Activity
Please go through the records below and return every line holding the word "Lemma".

(Recorded data)
= = = = = = =

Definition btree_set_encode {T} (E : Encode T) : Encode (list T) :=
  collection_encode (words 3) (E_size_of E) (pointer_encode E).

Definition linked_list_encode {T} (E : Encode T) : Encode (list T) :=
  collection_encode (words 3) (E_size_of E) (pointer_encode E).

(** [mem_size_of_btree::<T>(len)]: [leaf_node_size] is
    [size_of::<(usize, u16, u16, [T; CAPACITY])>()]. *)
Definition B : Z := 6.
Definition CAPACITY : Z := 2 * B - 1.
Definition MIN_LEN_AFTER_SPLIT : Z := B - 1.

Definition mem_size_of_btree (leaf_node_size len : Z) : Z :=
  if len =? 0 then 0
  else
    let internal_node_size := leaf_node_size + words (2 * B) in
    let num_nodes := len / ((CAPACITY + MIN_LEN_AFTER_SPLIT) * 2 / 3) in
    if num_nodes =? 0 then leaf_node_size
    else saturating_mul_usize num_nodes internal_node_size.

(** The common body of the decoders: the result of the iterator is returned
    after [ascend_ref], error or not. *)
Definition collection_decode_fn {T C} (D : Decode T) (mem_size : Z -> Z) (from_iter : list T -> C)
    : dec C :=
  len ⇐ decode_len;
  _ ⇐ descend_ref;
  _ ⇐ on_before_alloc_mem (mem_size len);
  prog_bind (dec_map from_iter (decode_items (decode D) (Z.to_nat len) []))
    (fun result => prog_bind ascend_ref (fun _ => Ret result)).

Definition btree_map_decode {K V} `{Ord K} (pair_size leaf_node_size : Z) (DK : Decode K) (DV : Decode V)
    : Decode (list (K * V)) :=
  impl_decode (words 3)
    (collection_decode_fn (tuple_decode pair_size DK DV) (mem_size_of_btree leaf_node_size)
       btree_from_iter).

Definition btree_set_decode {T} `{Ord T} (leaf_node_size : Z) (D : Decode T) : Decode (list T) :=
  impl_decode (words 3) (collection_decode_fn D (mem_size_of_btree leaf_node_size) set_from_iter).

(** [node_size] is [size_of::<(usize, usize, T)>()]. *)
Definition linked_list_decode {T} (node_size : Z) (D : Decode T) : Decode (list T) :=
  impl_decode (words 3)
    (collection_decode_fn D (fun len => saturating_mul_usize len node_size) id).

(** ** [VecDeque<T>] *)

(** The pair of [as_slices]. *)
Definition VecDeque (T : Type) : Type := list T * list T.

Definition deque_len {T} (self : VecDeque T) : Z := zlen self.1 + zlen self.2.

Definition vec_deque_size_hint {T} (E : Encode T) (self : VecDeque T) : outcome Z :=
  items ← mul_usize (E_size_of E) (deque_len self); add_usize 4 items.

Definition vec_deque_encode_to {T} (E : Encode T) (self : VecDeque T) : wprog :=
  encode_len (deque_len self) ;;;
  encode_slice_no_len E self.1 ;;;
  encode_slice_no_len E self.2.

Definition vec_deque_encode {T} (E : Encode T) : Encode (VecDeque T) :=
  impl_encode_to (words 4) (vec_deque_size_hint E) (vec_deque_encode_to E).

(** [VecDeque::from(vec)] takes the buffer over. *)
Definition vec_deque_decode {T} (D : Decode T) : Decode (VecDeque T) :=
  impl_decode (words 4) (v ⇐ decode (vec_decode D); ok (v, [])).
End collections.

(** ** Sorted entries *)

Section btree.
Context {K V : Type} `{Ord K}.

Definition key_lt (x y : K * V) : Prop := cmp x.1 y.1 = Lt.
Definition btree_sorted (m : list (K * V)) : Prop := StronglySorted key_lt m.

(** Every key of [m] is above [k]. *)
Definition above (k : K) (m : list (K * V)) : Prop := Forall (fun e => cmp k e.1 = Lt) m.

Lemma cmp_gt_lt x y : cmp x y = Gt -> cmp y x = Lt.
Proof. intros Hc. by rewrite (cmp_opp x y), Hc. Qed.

= = = = = = =

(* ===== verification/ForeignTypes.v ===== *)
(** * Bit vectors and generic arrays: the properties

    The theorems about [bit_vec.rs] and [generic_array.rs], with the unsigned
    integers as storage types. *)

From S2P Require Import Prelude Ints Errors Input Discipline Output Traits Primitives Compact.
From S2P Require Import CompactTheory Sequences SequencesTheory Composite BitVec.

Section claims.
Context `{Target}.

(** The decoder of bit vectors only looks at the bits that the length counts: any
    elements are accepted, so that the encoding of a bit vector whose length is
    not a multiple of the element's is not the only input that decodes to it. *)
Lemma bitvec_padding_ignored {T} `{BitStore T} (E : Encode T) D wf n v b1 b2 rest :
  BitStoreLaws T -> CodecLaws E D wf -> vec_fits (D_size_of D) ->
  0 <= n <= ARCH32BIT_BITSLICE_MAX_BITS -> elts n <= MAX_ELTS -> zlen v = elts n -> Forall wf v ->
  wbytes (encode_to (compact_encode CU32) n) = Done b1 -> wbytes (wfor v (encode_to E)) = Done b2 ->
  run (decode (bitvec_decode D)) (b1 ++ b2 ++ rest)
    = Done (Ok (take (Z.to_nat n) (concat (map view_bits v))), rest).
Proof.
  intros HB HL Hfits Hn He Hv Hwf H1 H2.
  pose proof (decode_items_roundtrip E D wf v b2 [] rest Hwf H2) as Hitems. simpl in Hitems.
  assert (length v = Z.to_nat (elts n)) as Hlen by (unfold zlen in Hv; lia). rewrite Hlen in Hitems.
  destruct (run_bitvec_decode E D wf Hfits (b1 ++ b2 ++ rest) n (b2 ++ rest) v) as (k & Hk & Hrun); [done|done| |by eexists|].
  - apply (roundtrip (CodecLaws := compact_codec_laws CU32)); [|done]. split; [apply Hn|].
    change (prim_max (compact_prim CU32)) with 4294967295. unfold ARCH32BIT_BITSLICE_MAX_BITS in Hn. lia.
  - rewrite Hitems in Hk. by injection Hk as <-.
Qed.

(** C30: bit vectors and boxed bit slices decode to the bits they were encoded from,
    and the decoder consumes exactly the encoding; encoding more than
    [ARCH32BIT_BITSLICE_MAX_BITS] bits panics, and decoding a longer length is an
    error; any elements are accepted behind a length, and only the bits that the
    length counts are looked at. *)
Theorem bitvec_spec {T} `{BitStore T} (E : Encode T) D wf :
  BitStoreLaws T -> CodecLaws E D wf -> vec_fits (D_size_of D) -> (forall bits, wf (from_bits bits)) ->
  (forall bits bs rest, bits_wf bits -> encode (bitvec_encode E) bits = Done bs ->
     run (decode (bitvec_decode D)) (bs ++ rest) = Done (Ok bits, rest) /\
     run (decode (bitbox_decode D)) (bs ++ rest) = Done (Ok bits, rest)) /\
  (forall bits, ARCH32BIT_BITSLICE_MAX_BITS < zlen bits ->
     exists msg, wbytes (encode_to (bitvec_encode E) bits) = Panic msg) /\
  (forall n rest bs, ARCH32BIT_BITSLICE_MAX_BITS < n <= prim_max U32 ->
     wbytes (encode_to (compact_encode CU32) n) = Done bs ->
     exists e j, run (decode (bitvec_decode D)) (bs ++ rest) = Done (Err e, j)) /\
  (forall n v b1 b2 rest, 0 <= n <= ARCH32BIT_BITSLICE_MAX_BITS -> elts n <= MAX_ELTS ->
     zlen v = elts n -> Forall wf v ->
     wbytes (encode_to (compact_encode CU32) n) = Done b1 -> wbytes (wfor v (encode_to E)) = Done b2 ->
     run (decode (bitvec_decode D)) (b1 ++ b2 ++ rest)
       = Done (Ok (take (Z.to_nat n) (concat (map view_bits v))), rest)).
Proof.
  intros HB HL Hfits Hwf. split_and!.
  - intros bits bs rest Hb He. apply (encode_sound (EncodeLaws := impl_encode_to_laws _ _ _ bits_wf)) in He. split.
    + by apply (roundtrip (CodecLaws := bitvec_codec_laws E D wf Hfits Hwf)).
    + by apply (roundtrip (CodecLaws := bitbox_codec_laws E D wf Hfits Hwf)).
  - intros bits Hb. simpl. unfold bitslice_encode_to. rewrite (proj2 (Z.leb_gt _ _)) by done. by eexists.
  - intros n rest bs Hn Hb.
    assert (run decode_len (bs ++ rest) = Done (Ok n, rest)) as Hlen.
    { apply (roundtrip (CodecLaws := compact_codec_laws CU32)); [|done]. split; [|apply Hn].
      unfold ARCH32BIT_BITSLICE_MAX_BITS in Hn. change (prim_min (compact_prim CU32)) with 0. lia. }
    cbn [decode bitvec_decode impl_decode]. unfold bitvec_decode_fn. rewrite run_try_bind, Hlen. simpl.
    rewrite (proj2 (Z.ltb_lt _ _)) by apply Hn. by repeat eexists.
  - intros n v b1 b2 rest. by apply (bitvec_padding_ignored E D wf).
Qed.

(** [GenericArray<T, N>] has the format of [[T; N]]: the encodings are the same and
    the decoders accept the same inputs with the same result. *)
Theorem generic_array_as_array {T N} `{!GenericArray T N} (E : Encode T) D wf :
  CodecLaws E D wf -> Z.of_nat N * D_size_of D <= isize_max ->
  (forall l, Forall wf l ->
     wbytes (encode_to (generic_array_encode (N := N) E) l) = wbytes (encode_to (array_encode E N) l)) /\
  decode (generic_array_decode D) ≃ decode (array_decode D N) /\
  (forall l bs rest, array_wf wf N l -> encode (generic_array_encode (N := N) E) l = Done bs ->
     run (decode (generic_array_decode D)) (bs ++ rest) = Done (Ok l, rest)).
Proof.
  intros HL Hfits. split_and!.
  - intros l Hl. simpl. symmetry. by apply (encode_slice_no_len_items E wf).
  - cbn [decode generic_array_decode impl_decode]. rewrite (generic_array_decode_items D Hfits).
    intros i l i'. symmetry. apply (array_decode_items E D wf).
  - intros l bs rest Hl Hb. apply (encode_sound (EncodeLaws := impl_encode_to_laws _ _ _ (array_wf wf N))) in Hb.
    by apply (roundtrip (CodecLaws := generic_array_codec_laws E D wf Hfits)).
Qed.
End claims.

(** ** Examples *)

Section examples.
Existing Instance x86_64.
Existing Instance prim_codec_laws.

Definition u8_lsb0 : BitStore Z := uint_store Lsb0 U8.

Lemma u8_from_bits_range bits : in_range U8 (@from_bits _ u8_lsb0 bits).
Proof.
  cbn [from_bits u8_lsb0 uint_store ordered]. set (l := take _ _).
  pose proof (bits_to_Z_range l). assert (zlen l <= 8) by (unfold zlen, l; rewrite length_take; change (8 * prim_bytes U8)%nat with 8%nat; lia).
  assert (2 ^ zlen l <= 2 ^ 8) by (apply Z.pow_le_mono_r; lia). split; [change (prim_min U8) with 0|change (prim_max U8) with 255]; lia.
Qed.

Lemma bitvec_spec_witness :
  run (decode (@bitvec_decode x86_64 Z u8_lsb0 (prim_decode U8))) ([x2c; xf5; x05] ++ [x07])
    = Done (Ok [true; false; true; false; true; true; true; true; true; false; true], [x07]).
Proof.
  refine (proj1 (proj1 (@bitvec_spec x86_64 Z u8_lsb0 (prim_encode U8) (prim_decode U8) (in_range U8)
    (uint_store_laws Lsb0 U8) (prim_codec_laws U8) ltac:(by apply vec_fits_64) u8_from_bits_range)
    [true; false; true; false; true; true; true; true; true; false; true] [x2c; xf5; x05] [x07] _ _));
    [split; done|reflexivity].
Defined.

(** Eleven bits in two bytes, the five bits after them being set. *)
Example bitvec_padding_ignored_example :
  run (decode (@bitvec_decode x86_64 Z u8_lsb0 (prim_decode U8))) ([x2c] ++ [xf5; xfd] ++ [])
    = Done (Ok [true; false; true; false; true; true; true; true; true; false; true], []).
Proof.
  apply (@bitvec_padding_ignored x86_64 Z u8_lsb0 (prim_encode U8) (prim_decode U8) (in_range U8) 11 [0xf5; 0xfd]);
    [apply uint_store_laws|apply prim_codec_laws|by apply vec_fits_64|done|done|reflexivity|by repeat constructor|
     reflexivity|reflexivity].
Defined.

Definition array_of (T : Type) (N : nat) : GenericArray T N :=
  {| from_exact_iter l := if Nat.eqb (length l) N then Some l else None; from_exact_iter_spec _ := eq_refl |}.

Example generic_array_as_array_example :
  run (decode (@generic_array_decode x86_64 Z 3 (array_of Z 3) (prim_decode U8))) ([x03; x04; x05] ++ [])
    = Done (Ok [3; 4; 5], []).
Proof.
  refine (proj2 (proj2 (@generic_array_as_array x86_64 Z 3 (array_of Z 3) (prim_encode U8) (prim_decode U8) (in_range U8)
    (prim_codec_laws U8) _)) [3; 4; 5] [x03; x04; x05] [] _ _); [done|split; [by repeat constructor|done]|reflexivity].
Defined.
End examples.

= = = = = = =

Task result
Lemma cmp_gt_lt x y : cmp x y = Gt -> cmp y x = Lt.
Lemma bitvec_padding_ignored {T} `{BitStore T} (E : Encode T) D wf n v b1 b2 rest :
Lemma u8_from_bits_range bits : in_range U8 (@from_bits _ u8_lsb0 bits).
Lemma bitvec_spec_witness :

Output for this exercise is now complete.